Annotated protein:Disks large homolog 1 (Embryo-dlg/synapse-associated protein 97) (E-dlg/SAP97) (Synapse-associated protein 97) (SAP-97) (SAP97). Gene symbol: DLG1. Taxonomy: Mus musculus (Mouse). Uniprot ID: Q811D0
antibody wiki:
SynGO gene info:SynGO data @ DLG1
Ontology domain:Biological Process
SynGO term:structural constituent of postsynaptic density (GO:0098919)
Synapse type(s):hippocampus, glutamatergic
Annotated paper:Howard MA, et al. "The role of SAP97 in synaptic glutamate receptor dynamics" Proc Natl Acad Sci U S A. 2010 Feb 23;107(8):3805-10 PMID:20133708
Figure(s):Figures 1, 2, 3, 4, 5
Annotation description:SAP97 is part of the machinery that traffics glutamate receptors to the PSD of dendritic spines. In CA1 pyramidal neurons, SAP97 is functionally redundant with other PSD-MAGUKs: "SAP97 is sufficient, but not individually necessary, for AMPAR trafficking to synapses." SAP97 is distinguished from other PSD-MAGUKs by its ability to directly interact with the GluA1 subunit of AMPARs.

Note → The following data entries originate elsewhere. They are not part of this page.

(** * AutoClick lead management: the lead extractor, the lead handlers and
      the seed script, embedded and checked against their specification.

    Sources embedded here:
    - [server.js]: [extractLeadFromEmail], the token check
      [authenticateToken], and the handlers of [POST /api/auth/login],
      [GET /api/auth/profile], [GET /api/leads], [POST /api/leads],
      [PUT /api/leads/:id], [POST /api/process-email] and
      [GET /api/analytics];
    - the seed script ([setupDatabase]) with the schema it declares.

    Conventions of the embedding.
    - A JavaScript string is the list of its code units.  Code units are
      modelled by [ascii], so the strings covered are those whose code
      units lie in 0..255; on that range [toLowerCase] is the one of
      ECMAScript (A-Z and the upper-case Latin-1 letters move by 32).
    - A value that reaches the handlers comes from a parsed JSON body; it is
      a [value].  Calling a string method on anything but a string raises a
      [TypeError], as it does in JavaScript for JSON-born values.
    - The PostgreSQL database is a record of tables (lists of rows, in
      insertion order) with the counters of their SERIAL columns.  A query
      either fails (the promise rejects) or yields its rows and the new
      database.
    - An INSERT or an UPDATE goes through its checks in the order of the
      server: the parameters are brought to the types of their columns when
      the statement is prepared (acceptable text, the length of a VARCHAR,
      the input and the range of an INTEGER and of a TIMESTAMP), whether or
      not a row is concerned; then an INSERT draws its key from the
      sequence; then the row goes through NOT NULL, the unique indexes and
      the foreign keys.  The INTEGER input is the one of PostgreSQL 16 and
      later.  A point in time is a number of microseconds from 1970-01-01
      00:00:00, and each statement reads the clock for itself. *)

From Stdlib Require Import String Ascii Bool Arith ZArith NArith Lia List.
Import ListNotations.

(* ================================================================== *)
(** * JavaScript strings *)
(* ================================================================== *)

Definition jstring := list ascii.

Notation "'str' x" := (list_ascii_of_string x%string)
  (at level 9, x at level 0, only parsing).

Definition code (c : ascii) : N := N_of_ascii c.

Definition between (lo hi : N) (c : ascii) : bool :=
  (N.leb lo (code c) && N.leb (code c) hi)%bool.

Definition is_digit : ascii -> bool := between 48 57.
Definition is_upper : ascii -> bool := between 65 90.
Definition is_lower : ascii -> bool := between 97 122.
Definition is_alnum (c : ascii) : bool := is_upper c || is_lower c || is_digit c.
Definition is_char (x c : ascii) : bool := Ascii.eqb c x.

(** [\w] of a regular expression without the [u] and [i] flags. *)
Definition is_word (c : ascii) : bool := is_alnum c || is_char "_" c.

(** [Character.toLowerCase] on the code units 0..255. *)
Definition lower_char (c : ascii) : ascii :=
  if is_upper c || between 192 214 c || between 216 222 c
  then ascii_of_N (code c + 32) else c.

(** [String.prototype.toLowerCase]. *)
Definition toLowerCase (s : jstring) : jstring := map lower_char s.

Fixpoint startsWith (v s : jstring) : bool :=
  match v, s with
  | [], _ => true
  | _ :: _, [] => false
  | a :: v', b :: s' => Ascii.eqb a b && startsWith v' s'
  end.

Fig. 1: "SAP97 Overexpression Enhances Glutamatergic Synaptic Transmission in Immature Neurons." Overexpression of SAP97β hippocampal slice cultures enhanced AMPAR and NMDAR EPSC amplitudes compared to neighboring, control cells (slices from P2 mice, cultured 5d prior viral infection). PPR was not affected by SAP97β expression. These data suggest, "SAP97β is highly effective at trafficking both AMPARs and NMDARs to synapses early in development, at a time when receptor density at synapses is low."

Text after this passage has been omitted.